The announcer was yelling. "Khabardar! (Be aware!) The income tax officer will be visiting Tandaliawala on September 1, 1946. All shopkeepers should meet him at the local police station to pay their annual taxes."
In the 1940s, when newspapers had not percolated to the small towns of India, and television was still unknown, public notifications were made through a government announcer called a dhandori. He was always selected for his sonorous, loud voice.
The dhandori visited markets and beat a massive drum to rivet the attention of the shopkeepers. Then he yelled the public notice. Finally he beat his massive drum again, to signify the end of the notification.

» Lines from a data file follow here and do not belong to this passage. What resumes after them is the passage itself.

Lemma rank_rows_lookup col pre rows s rank r0 :
  run_start (pre ++ r0 :: rows) col (length pre) s → rank = (N.of_nat s + 1)%N →
  ∀ j r, rows !! j = Some r →
  ∃ s', rank_rows col rank (to_string <$> r0 !! col) (enumerate_from (S (length pre)) rows) !! j =
          Some (json_u64 (N.of_nat s' + 1) :: r) ∧
        run_start (pre ++ r0 :: rows) col (S (length pre) + j) s'.
Proof.
  revert pre s rank r0. induction rows as [|r1 rows IH]; intros pre s rank r0 Hrun -> j r Hj; [done|].
  cbn [enumerate_from rank_rows]. set (all := pre ++ r0 :: r1 :: rows) in *.
  assert (cell_of all col (length pre) = r0 !! col) as E0.
  { unfold cell_of, all. by rewrite lookup_app_r, Nat.sub_diag. }
  assert (cell_of all col (S (length pre)) = r1 !! col) as E1.
  { unfold cell_of, all. rewrite lookup_app_r by lia. by replace (S (length pre) - length pre) with 1 by lia. }
  pose proof (run_start_step all col (length pre) s Hrun) as Hnext. rewrite E0, E1 in Hnext.
  set (s1 := if decide (r1 !! col = r0 !! col) then s else S (length pre)) in *.
  assert ((if (0 <? S (length pre)) && bool_decide ((to_string <$> r1 !! col) ≠ (to_string <$> r0 !! col))
           then (N.of_nat (S (length pre)) + 1)%N else (N.of_nat s + 1)%N) = (N.of_nat s1 + 1)%N) as Erank.
  { cbn [Nat.ltb Nat.leb andb]. unfold s1. destruct (decide (r1 !! col = r0 !! col)) as [E|E].
    - by rewrite bool_decide_false by (rewrite E; tauto).
    - by rewrite bool_decide_true by by rewrite text_of_cell_eq. }
  rewrite Erank. destruct j as [|j].
  - injection Hj as <-. exists s1. split; [done|]. by rewrite Nat.add_0_r.
  - cbn in Hj. specialize (IH (pre ++ [r0]) s1 (N.of_nat s1 + 1)%N r1).
    rewrite <- app_assoc, length_app, Nat.add_1_r in IH. cbn [app] in IH. fold all in IH.
    destruct (IH Hnext eq_refl j r Hj) as (s' & Hl & Hr). exists s'. split; [exact Hl|].
    by replace (S (length pre) + S j) with (S (S (length pre)) + j) by lia.
Qed.

(** Ranking keeps the rows in order, prefixed by a number: one plus the
    position where the run of rows with the same cell as this one starts, so in
    a table sorted by that column equal cells share the rank of the first. *)
Theorem add_rank_is_run_start rows col :
  length (add_rank rows col) = length rows ∧
  ∀ i r, rows !! i = Some r →
    ∃ s, add_rank rows col !! i = Some (json_u64 (N.of_nat s + 1) :: r) ∧ run_start rows col i s.
Proof.
  unfold add_rank. destruct rows as [|r0 rows]; [done|].
  change (enumerate (r0 :: rows)) with ((0, r0) :: enumerate_from 1 rows). cbn [rank_rows Nat.ltb Nat.leb andb].
  assert (run_start (r0 :: rows) col 0 0) as H0.
  { split_and!; [lia| |by left]. intros j Hj. by replace j with 0 by lia. }
  split.
  - cbn [length]. f_equal. generalize 1%N (to_string <$> r0 !! col) 1. clear.
    induction rows as [|r rows IH]; intros rank prev k; [done|]. cbn. f_equal. apply IH.
  - intros [|i] r Hi.
    + injection Hi as <-. by exists 0.
    + exact (rank_rows_lookup col [] rows 0 1 r0 H0 eq_refl i r Hi).
Qed.
End RankCorrect.

(** ** Pages *)

Lemma concat_pages {A : Type} (l : nat) (rows : list A) k :
  concat ((λ i, take l (drop (i * l) rows)) <$> seq 0 k) = take (k * l) rows.
Proof.
  induction k as [|k IH]; [done|]. rewrite seq_S, fmap_app, concat_app, IH. cbn [fmap list_fmap concat].
  rewrite app_nil_r, Nat.add_0_l. replace (S k * l) with (k * l + l) by lia.
  apply take_take_drop.
Qed.

Lemma div_ceil_covers a b : (0 < b)%N → (a ≤ div_ceil a b * b)%N ∧ (div_ceil a b * b < a + b)%N.
Proof.
  intros Hb. unfold div_ceil. pose proof (N.div_mod a b ltac:(lia)) as E.
  pose proof (N.mod_lt a b ltac:(lia)) as Hm. revert E Hm. generalize (a `mod` b)%N (a / b)%N.
  intros m q -> Hm. destruct (N.eqb_spec m 0); nia.
Qed.

(** The pages of a result one after the other, as many as the first page says
    there are. *)
Definition all_pages (rows : list row) (limit : N) : list (list row) :=
  (λ k, paginate rows (N.of_nat k * limit) limit) <$>
    seq 0 (N.to_nat (total_pages (page_info (N.of_nat (length rows)) 0 limit))).

(** The pages of a result, taken one after the other with a positive limit,
    are its rows: none is lost or repeated.  The page at a multiple of the limit
    has that number, and a page says there is a next one exactly when the next
    page is not empty, provided offset and limit add up within a machine word. *)
Theorem pages_partition_rows rows limit :
  (0 < limit)%N →
  let total := N.of_nat (length rows) in
  concat (all_pages rows limit) = rows ∧
  (∀ k, page (page_info total (k * limit) limit) = (k + 1)%N) ∧
  (∀ offset, (offset + limit < usize_modulus)%N →
     has_next (page_info total offset limit) = true ↔ paginate rows (offset + limit) limit ≠ []).
Proof.
  intros Hl total. split_and!.
  - unfold all_pages, page_info, paginate. cbn [total_pages]. rewrite (proj2 (N.ltb_lt 0 limit) Hl).
    rewrite (list_fmap_ext _ (λ i, take (N.to_nat limit) (drop (i * N.to_nat limit) rows))).
    2: { intros _ k _. by rewrite N2Nat.inj_mul, Nat2N.id. }
    rewrite concat_pages. apply take_ge. pose proof (div_ceil_covers total limit Hl).
    unfold total in *. nia.
  - intros k. unfold page_info. cbn [page]. rewrite (proj2 (N.ltb_lt 0 limit) Hl).
    by rewrite N.div_mul by lia.
  - intros offset Ho. unfold page_info. cbn [has_next]. unfold wrap_usize. rewrite N.mod_small by done.
    rewrite N.ltb_lt. unfold paginate. split.
    + intros Hlt E. apply (f_equal length) in E. rewrite length_take, length_drop in E. cbn in E.
      unfold total in Hlt. lia.
    + intros Hne. unfold total. destruct (decide (N.of_nat (length rows) ≤ offset + limit)%N); [|lia].
      destruct Hne. rewrite drop_ge by lia. apply take_nil.
Qed.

During those years of British India, shopkeepers did not have to fill in any forms to pay their taxes. Once a year the income tax officer (or ITO, as he was known) from Lyallpur (now Faisalabad in Pakistan) visited small towns like Tandaliawala in the Punjab (also now in Pakistan).
There were no hotels in these one-horse towns. The ITO camped at the local police station, which had rooms earmarked for these visiting government officers.
On the appointed day, shopkeepers queued with their cash receipt books to declare their sales. The ITO would levy a tax of about 5 to 7 per cent on sales. The money was paid in cash to him and a receipt was issued.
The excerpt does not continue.